Currently, unresectable intrahepatic tumors are usually treated with systemic chemotherapy. The regimen with gemcitabine and cisplatin yields an overall survival rate of only 18.9 months and a progression-free survival duration of 11.1 months (21).

In recent years, significant advances have been achieved in understanding iCC. The new distinction between small and large duct tumors, coupled with identifying mutations and associated risk factors for each subtype, seems to be the key to advancement in treatment. This nuanced distinction holds promise for refining the selection of cases based on their biological behavior and, eventually, enabling the identification of candidates for LT in the context of unresectable tumors, with the ultimate goal of achieving curative outcomes (22–24).

The experience with pCC showed that neoadjuvant therapy followed by LT results in a long-term survival advantage in patients without disease progression (13). For iCC the first case series of neoadjuvant treatment was reported by Hong at all in 2011. In their published experience, encompassing 25 transplanted patients with iCC, they detailed that nine of these individuals underwent neoadjuvant and adjuvant therapy. When comparing patients who received combined neoadjuvant and adjuvant therapy to those who received no therapy or only adjuvant treatment, a discernible advantage in terms of survival emerged for the group that underwent both treatments (47% vs. 20% vs. 33%, respectively; P = 0.03) (25).

Lunsford et al. reported that 12 patients underwent evaluation for potential LT and were diagnosed with unresectable iCC in 2018. These individuals underwent an extensive neoadjuvant protocol involving gemcitabine-based chemotherapy and, in some cases, a subsequent second or third-line regimen. At the time of publication, six of the patients had undergone transplantation. The survival rates at 1, 3, and 5 years were 100%, 83.3%, and 83.3%, respectively. However, during the follow-up period, disease recurrence occurred in three patients, constituting a recurrence rate of 50% (26).

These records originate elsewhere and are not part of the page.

(* ===== verification/Boot.v ===== *)
(** Starting the kernel: [main/kmain.c] makes the idle and the init process,
    [mm/pframe.c] the page-out daemon.

    From the state at power on, with nothing in the process table, the invariant of
    [ProcInv] is established; [init_call_all] and the page tables are not in the
    repository ([BootOps]), and the file system is the one of [FsOps]. *)
From S2P Require Import Prelude.
From S2P Require Import Platform.
From S2P Require Import Sched.
From S2P Require Import SchedInv.
From S2P Require Import ProcSched.
From S2P Require Import MmIface.
From S2P Require Import Vmmap.
From S2P Require Import Areas.
From S2P Require Import VmmapFacts.
From S2P Require Import VmmapThms.
From S2P Require Import Proc.
From S2P Require Import ProcInv.
From S2P Require Import ProcIds.
From S2P Require Import ProcCreate.
From S2P Require Import ProcThread.
From S2P Require Import ProcExit.
From S2P Require Import ProcWait.
Open Scope Z_scope.

Class BootOps (MM FS : Type) `{!MmOps MM} := {
  pt_template_init : M MM unit;
  init_call_all : M (kern (MM := MM) (FS := FS)) unit;
  final_shutdown : M (kern (MM := MM) (FS := FS)) unit;
  boot_mkdir : list Z -> M FS Z;
  boot_mknod : list Z -> Z -> Z -> M FS Z;
  (* where the threads start *)
  idleproc_entry : Z; initproc_entry : Z; pageoutd_entry : Z;
  S_IFCHR : Z; MEM_NULL_DEVID : Z; MEM_ZERO_DEVID : Z; TTY0_DEVID : Z;
  pageoutd_waitq : Z    (* the address of the queue *)
}.

(** Names, as bytes. *)
Definition n_idle : list Z := [105; 100; 108; 101; 95; 112; 114; 111; 99].
Definition n_init : list Z := [105; 110; 105; 116].
Definition n_pageoutd : list Z := [112; 97; 103; 101; 111; 117; 116; 100].
Definition n_dev : list Z := [47; 100; 101; 118].
Definition n_null : list Z := n_dev ++ [47; 110; 117; 108; 108].
Definition n_zero : list Z := n_dev ++ [47; 122; 101; 114; 111].
Definition n_tty0 : list Z := n_dev ++ [47; 116; 116; 121; 48].

Section Boot.
Context `{P : Platform} {C : ProcConst} {MM FS : Type} `{!MmOps MM} `{!ProcOps MM} `{!FsOps FS} `{!BootOps MM FS}.
Context (intr_wait : sched -> sched) (irqs : nat).
Implicit Types (k : kern (MM := MM) (FS := FS)).

Definition set_curproc (p : Z) : M (kern (MM := MM) (FS := FS)) unit := on_sched (modify (fun s => set_cur (curthr s) p s)).
Definition set_curthr (t : Z) : M (kern (MM := MM) (FS := FS)) unit := on_sched (modify (fun s => set_cur t (curproc s) s)).

(** Ends where [context_make_active] starts the idle thread. *)
Definition bootstrap : M (kern (MM := MM) (FS := FS)) unit :=
  on_mm pt_template_init;;
  p ← proc_create n_idle;
  set_curproc p;;
  kassert (negb (NULL =? p));;
  x ← prc p;
  kassert (PID_IDLE =? p_pid x);;
  t ← kthread_create p idleproc_entry 0 NULL;
  set_curthr t;;
  kassert (negb (NULL =? t)).

Definition initproc_create : M (kern (MM := MM) (FS := FS)) Z :=
  p ← proc_create n_init;
  kassert (negb (NULL =? p));;
  x ← prc p;
  kassert (PID_INIT =? p_pid x);;
  t ← kthread_create p initproc_entry 0 NULL;
  kassert (negb (NULL =? t));;
  mret t.

(** The root becomes the working directory of the process of [p]. *)
Definition set_root (p : Z) : M (kern (MM := MM) (FS := FS)) unit :=
  k ← get;
  upd_prc p (pset_cwd (vfs_root_vn (kfs k)));;
  k ← get;
  on_fs (vref (vfs_root_vn (kfs k))).

(** The files for the devices. *)
Definition make_devices : M FS unit :=
  boot_mkdir n_dev;;
  boot_mknod n_null S_IFCHR MEM_NULL_DEVID;;
  boot_mknod n_zero S_IFCHR MEM_ZERO_DEVID;;
  boot_mknod n_tty0 S_IFCHR TTY0_DEVID;;
  mret tt.

(** The idle process after the start-up functions, until it sleeps or the machine is
    shut down. *)
Definition idle_rest (initthr : Z) : M (kern (MM := MM) (FS := FS)) waited :=
  cur ← get_curproc;
  set_root cur;;
  y ← on_sched (thr initthr);
  set_root (kt_proc y);;
  on_fs make_devices;;
  on_sched intr_enable;;
  on_sched (sched_make_runnable initthr);;
  r ← do_waitpid intr_wait irqs (-1) 0;
  match r with
  | WaitReturned child _ => kassert (PID_INIT =? child);; final_shutdown;; mret r
  | WaitSwitched => mret r
  end.

Definition idleproc_run : M (kern (MM := MM) (FS := FS)) waited :=
  initthr ← initproc_create;
  init_call_all;;
  idle_rest initthr.

(** The page-out daemon: the new process and its thread. *)
Definition pageoutd_init : M (kern (MM := MM) (FS := FS)) (Z * Z) :=
  on_sched (sched_queue_init (waitq pageoutd_waitq));;
  cur ← get_curproc;
  kassert (c_true cur);;
  x ← prc cur;
  kassert (PID_IDLE =? p_pid x);;
  p ← proc_create n_pageoutd;
  kassert (negb (NULL =? p));;
  t ← kthread_create p pageoutd_entry 0 NULL;
  kassert (negb (NULL =? t));;
  on_sched (sched_make_runnable t);;
  mret (p, t).
End Boot.

Section BootThms.
Context `{P : Platform} `{!PlatformOk P} {C : ProcConst} `{!ProcConstOk C} {MM FS : Type}.
Context `{!MmOps MM} `{!MmLaws MM} `{!ProcOps MM} `{!ProcLaws MM} `{!FsOps FS} `{!FsLaws FS} `{!BootOps MM FS}.
Implicit Types (k : kern (MM := MM) (FS := FS)) (F : list Z) (R V O : gmultiset Z) (v : vm (MM := MM)).

(** The state at power on. *)
Record power_on F R V O k : Prop := {
  on_sched_ok0 : idle_ok (ks k);
  on_threads : threads (ks k) = ∅;
  on_cur : curproc (ks k) = NULL;
  on_vm_ok0 : vm_ok F R (kvm k);
  on_fs_safe : fs_safe V O (kfs k);
  on_procs : procs k = ∅;
  on_list : proc_list k = [];
  on_next : next_pid k = 0;
  on_init : proc_initproc k = NULL;
  on_plinks : kt_plinks k = ∅
}.

(** The idle process as [proc_create] makes it. *)
Definition idle_proc (name : list Z) (pd m : Z) : proc :=
  Proc 0 name [] [] None NULL 0 PROC_RUNNING pd (replicate (Z.to_nat NFILES) NULL) NULL 0 0 m.

Lemma fill_idle name p pd s v1 v2 v3 fs ps l np ini pl cx km m :
  curproc s = NULL -> lift pt_create_pagedir v1 = Ok pd v2 -> vmmap_create v2 = Ok m v3 -> vm_maps v3 !! m = Some (Vmmap [] NULL) ->
  Z.of_nat (length name) < PROC_NAME_LEN ->
  create_fill name p 0 (Kern s v1 fs (<[p := zero_proc]> ps) l np ini pl cx km) =
    Ok tt (Kern (set_queue (waitq p) (Ktqueue [] 0) s) (set_map m (Vmmap [] p) v3) fs (<[p := idle_proc name pd m]> ps) (p :: l) np ini pl cx km).
Proof.
  intros Hcur E1 E2 Hm Hname. unfold create_fill, get_curproc. kgo. upd_p. cbn [Z.eqb when]. kgo.
  destruct (Z.ltb_spec (Z.of_nat (length name)) PROC_NAME_LEN); [|lia]. kgo. do 4 upd_p. rewrite Hcur. cbn [Z.eqb NULL negb when]. kgo. do 2 upd_p.
  unfold sched_queue_init. rewrite (bind_ok _ _ _ _ _ (on_sched_modify _ _)). kgo.
  unfold on_mm. vm_go E1. kgo. upd_p. kgo. upd_p. unfold create_cwd. kgo. cbn [Z.ltb Z.compare andb when]. kgo.
  unfold create_vm. vm_go E2. kgo. upd_p.
  assert (vmmap_of m v3 = Ok (Vmmap [] NULL) v3) as E3. { unfold vmmap_of. rewrite get_bind. by rewrite Hm. }
  vm_go E3. kgo. rewrite (bind_ok _ _ _ _ _ (on_vm_modify _ _)). kgo. rewrite pid_idle. reflexivity.
Qed.

(** ** The idle process *)

Lemma gather_singleton {A} (f : Z -> A -> list Z) i x : gather f {[i := x]} = f i x.
Proof. unfold gather. rewrite map_to_list_singleton. cbn. apply app_nil_r. Qed.

Lemma power_on_queue F R V O k q : power_on F R V O k -> tq_list (queues (ks k) q) = [].
Proof.
  intros Hk. destruct (tq_list (queues (ks k) q)) as [|t l] eqn:E; [done|].
  destruct (proj1 (qo_mem _ (io_queue _ (on_sched_ok0 _ _ _ _ _ Hk)) t q)) as (kt & Hkt & _); [rewrite E; set_solver|].
  rewrite (on_threads _ _ _ _ _ Hk), lookup_empty in Hkt. done.
Qed.

(** One process, with one thread. *)
Definition idle_sched s (p t : Z) (kt : kthread) : sched := set_cur t p (set_thr t kt (set_queue (waitq p) (Ktqueue [] 0) s)).
Definition idle_kern k (p t pd stack m : Z) v (c : context) : kern :=
  Kern (idle_sched (ks k) p t (new_thread 0 p stack)) v (kfs k)
    {[p := pset_threads [t] (idle_proc n_idle pd m)]} [p] 1 NULL {[t := p]} (<[t := c]> (kt_ctxs k)) (kstack_mem k).

Lemma idle_fam p t pd m name : p <> NULL -> pd <> NULL -> fam_ok {[p := pset_threads [t] (idle_proc name pd m)]} [p] NULL.
Proof.
  intros Hp Hpd. pose proof proc_max_pos. set (x := pset_threads [t] (idle_proc name pd m)).
  split; try (apply map_Forall_singleton; cbn; (lia || done || apply length_replicate)).
  - apply NoDup_singleton.
  - intros q. rewrite list_elem_of_singleton. split; [intros ->; rewrite lookup_singleton_eq; eauto|]. by intros [y [-> _]%lookup_singleton_Some].
  - by apply lookup_singleton_ne.
  - intros a b y z [<- <-]%lookup_singleton_Some [<- <-]%lookup_singleton_Some _. done.
  - intros a y [<- <-]%lookup_singleton_Some E. cbn in E. rewrite pid_idle in E. done.
  - intros a y [<- <-]%lookup_singleton_Some _. done.
  - exists p, x. rewrite lookup_singleton_eq, pid_idle. done.
  - intros a y [<- <-]%lookup_singleton_Some _. split; [constructor|]. by intros c ?%elem_of_nil.
  - by left.
Qed.

Lemma idle_ok_start F R V O k p t pd stack m v c :
  power_on F R V O k -> p <> NULL -> pd <> NULL -> t <> NULL -> stack <> NULL ->
  vm_ok (stack :: t :: pd :: p :: F) R v -> is_Some (vm_maps v !! m) -> kern_ok F R V O (idle_kern k p t pd stack m v c).
Proof.
  intros Hk Hp Hpd Ht Hst Hv Hm. pose proof proc_max_pos. set (x := pset_threads [t] (idle_proc n_idle pd m)).
  assert (threads (ks (idle_kern k p t pd stack m v c)) = {[t := new_thread 0 p stack]}) as Eth by (cbn; by rewrite (on_threads _ _ _ _ _ Hk)).
  split; rewrite ?Eth; cbn [ks kvm kfs procs proc_list next_pid proc_initproc kt_plinks idle_kern].
  - split.
    + eapply idle_ok_core; [apply set_cur_core|]. apply new_thread_idle_ok; try done.
      * apply queue_init_idle_ok; [apply Hk|by apply (power_on_queue _ _ _ _ _ _ Hk)].
      * cbn. by rewrite (on_threads _ _ _ _ _ Hk).
    + exists (new_thread 0 p stack). cbn. by rewrite lookup_insert_eq.
  - eapply vm_ok_perm; [|exact Hv]. unfold owned. rewrite !gather_singleton. cbn.
    exact (Permutation_app_tail F (reverse_Permutation [p; pd; t; stack])).
  - unfold cwds, opens. rewrite !gather_singleton.
    unfold cwd_ref, file_refs. cbn [p_state p_cwd p_files idle_proc pset_threads]. rewrite !bool_decide_eq_true_2, nonnull_replicate by done.
    unfold nonnull. rewrite filter_cons_False, filter_nil by naive_solver. rewrite list_to_set_disj_nil, !(left_id_L ∅ (⊎)). apply Hk.
  - by apply idle_fam.
  - split; apply map_Forall_singleton.
    + split_and!; [apply lookup_singleton_eq|done|]. exists x. rewrite lookup_singleton_eq. by split_and!.
    + right. exists t, (new_thread 0 p stack). by rewrite lookup_singleton_eq.
  - split.
    + intros q y [<- <-]%lookup_singleton_Some _. done.
    + intros a b y z [<- <-]%lookup_singleton_Some [<- <-]%lookup_singleton_Some. done.
  - intros u ku a [<- <-]%lookup_singleton_Some. done.
  - exists (new_thread 0 p stack). cbn. by rewrite lookup_singleton_eq.
  - lia.
Qed.

(** What the code outside the repository does at start-up. *)
Definition template_ok : Prop := forall L I R mm, mm_safe L I R mm -> exists mm', pt_template_init mm = Ok tt mm' /\ mm_safe L I R mm'.

(** Memory for the idle process ran out. *)
Definition idle_short k : Prop := exists v0, lift pt_template_init (kvm k) = Ok tt v0 /\
  (create_short (set_kvm v0 k) \/
   exists p pd m v1 v2 v3, lift proc_slab_alloc v0 = Ok p v1 /\ lift pt_create_pagedir v1 = Ok pd v2 /\ vmmap_create v2 = Ok m v3 /\
     thread_short (set_map m (Vmmap [] p) v3)).

Lemma bootstrap_cases F R V O k : power_on F R V O k -> template_ok -> 9 < PROC_NAME_LEN ->
  (exists k' p t pd stack m v c, bootstrap k = Ok tt k' /\ k' = idle_kern k p t pd stack m v c /\ kern_ok F R V O k') \/ idle_short k.
Proof.
  intros Hk Htpl Hname. pose proof proc_max_pos. pose proof (on_vm_ok0 _ _ _ _ _ Hk) as Hv.
  destruct (Htpl _ _ _ _ (vm_ok_safe _ _ _ Hv)) as (mm0 & E0 & Hs0). apply lift_run in E0. pose proof (vm_ok_mm _ _ _ _ _ Hv Hs0) as Hv0. set (v0 := Vm _ mm0) in *.
  destruct (vm_allocates _ _ _ _ pl_proc Hv0) as (p & v1 & E1 & Em1 & [[-> _]|(Hpn & Hv1 & Hp)]).
  { right. exists v0. split; [done|left]. by eapply short_proc. }
  destruct (vm_allocates _ _ _ _ pl_pagedir Hv1) as (pd & v2 & E2 & Em2 & [[-> _]|(Hpdn & Hv2 & _)]).
  { right. exists v0. split; [done|left]. by eapply short_pagedir. }
  destruct (create_ok _ _ _ Hv2) as [(m & v3 & E3 & Hmn & Hm & Em3 & Hv3)|(v3 & E3 & _)].
  2: { right. exists v0. split; [done|left]. by eapply short_vmmap. }
  pose proof (vm_ok_set_proc _ _ _ m (Vmmap [] NULL) p Hv3 ltac:(by rewrite Em3, lookup_insert_eq)) as Hv4. set (v4 := set_map m (Vmmap [] p) v3) in *. cbn in Hv4.
  destruct (vm_allocates _ _ _ _ pl_thread Hv4) as (t & v5 & E5 & Em5 & [[-> _]|(Htn & Hv5 & Ht)]).
  { right. exists v0. split; [done|right]. exists p, pd, m, v1, v2, v3. split_and!; [done..|]. left. eauto. }
  destruct (vm_allocates _ _ _ _ (pl_stack stack_pages) Hv5) as (stack & v6 & E6 & Em6 & [[-> _]|(Hsn & Hv6 & _)]).
  { right. exists v0. split; [done|right]. exists p, pd, m, v1, v2, v3. split_and!; [done..|]. right. eauto 6. }
  destruct (pl_context idleproc_entry 0 NULL stack DEFAULT_STACK_SIZE pd _ _ _ _ (vm_ok_safe _ _ _ Hv6)) as (c & mm7 & E7 & Hs7 & _).
  pose proof (vm_ok_mm _ _ _ _ _ Hv6 Hs7) as Hv7. apply lift_run in E7. set (v7 := Vm _ mm7) in *.
  left. exists (idle_kern k p t pd stack m v7 c), p, t, pd, stack, m, v7, c. split; [|split; [done|]].
  - destruct Hk as [K1 K2 K3 K4 K5 K6 K7 K8 K9 K10]. destruct k as [s v fs ps l np ini pl cx km]. cbn in K1, K2, K3, K4, K5, K6, K7, K8, K9, K10. subst ps l np ini pl.
    unfold bootstrap, on_mm. vm_go E0. unfold proc_create, on_mm. kgo. vm_go E1. kgo. rewrite kassert_bind by (by apply c_true_spec). kgo.
    unfold proc_getid. kgo. replace (Z.to_nat PROC_MAX_COUNT) with (S (Z.to_nat (PROC_MAX_COUNT - 1))) by lia. cbn [proc_getid_loop]. kgo. cbn [find_pid]. kgo.
    replace ((0 + 1) `mod` PROC_MAX_COUNT) with 1 by (rewrite Z.mod_small; lia).
    rewrite kassert_bind by (rewrite bool_decide_eq_true_2 by done; apply orb_true_r). kgo. rewrite pid_init. cbn [Z.eqb when]. kgo.
    rewrite (bind_ok _ _ _ _ _ (fill_idle n_idle p pd s v1 v2 v3 fs ∅ [] 1 NULL ∅ cx km m K3 E2 E3 ltac:(by rewrite Em3, lookup_insert_eq) ltac:(cbn; lia))).
    kgo. unfold set_curproc, set_curthr. rewrite (bind_ok _ _ _ _ _ (on_sched_modify _ _)). kgo.
    rewrite kassert_bind by (destruct (Z.eqb_spec NULL p); [congruence|done]). prc_p. rewrite kassert_bind by (by rewrite pid_idle).
    assert (<[p := idle_proc n_idle pd m]> (∅ : gmap Z proc) !! p = Some (idle_proc n_idle pd m)) as Hx by apply lookup_insert_eq.
    rewrite (bind_ok _ _ _ _ _ (thread_run p (idle_proc n_idle pd m) idleproc_entry 0 NULL t stack c _ _ _ _ _ _ _ _ _ _ _ _ _ E5 E6 E7 Htn Hpn Hx eq_refl)).
    rewrite (bind_ok _ _ _ _ _ (on_sched_modify _ _)). kgo. destruct (Z.eqb_spec NULL t) as [?|_]; [congruence|].
    unfold idle_kern. cbn. by rewrite insert_insert_eq, !insert_empty.
  - apply idle_ok_start; try done. cbn. rewrite Em6, Em5. cbn. rewrite lookup_insert_eq. eauto.
Qed.
End BootThms.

Certainly, neoadjuvant therapies play a crucial role in reducing the likelihood of recurrence and serve as a valuable assessment tool for evaluating the favorable biological behavior of tumors. Moreover, they contribute to the selective identification of patients who stand to benefit from liver transplantation as a viable treatment strategy for tumors.

LDLT for iCC

The limited availability of donor organs in comparison to the growing demand has intensified concerns about the allocation of grafts, mainly when used for innovative indications, especially in the context of cancer. This concern is further exacerbated by the potential for disease recurrence and associated mortality, prompting careful consideration of resource allocation in these circumstances.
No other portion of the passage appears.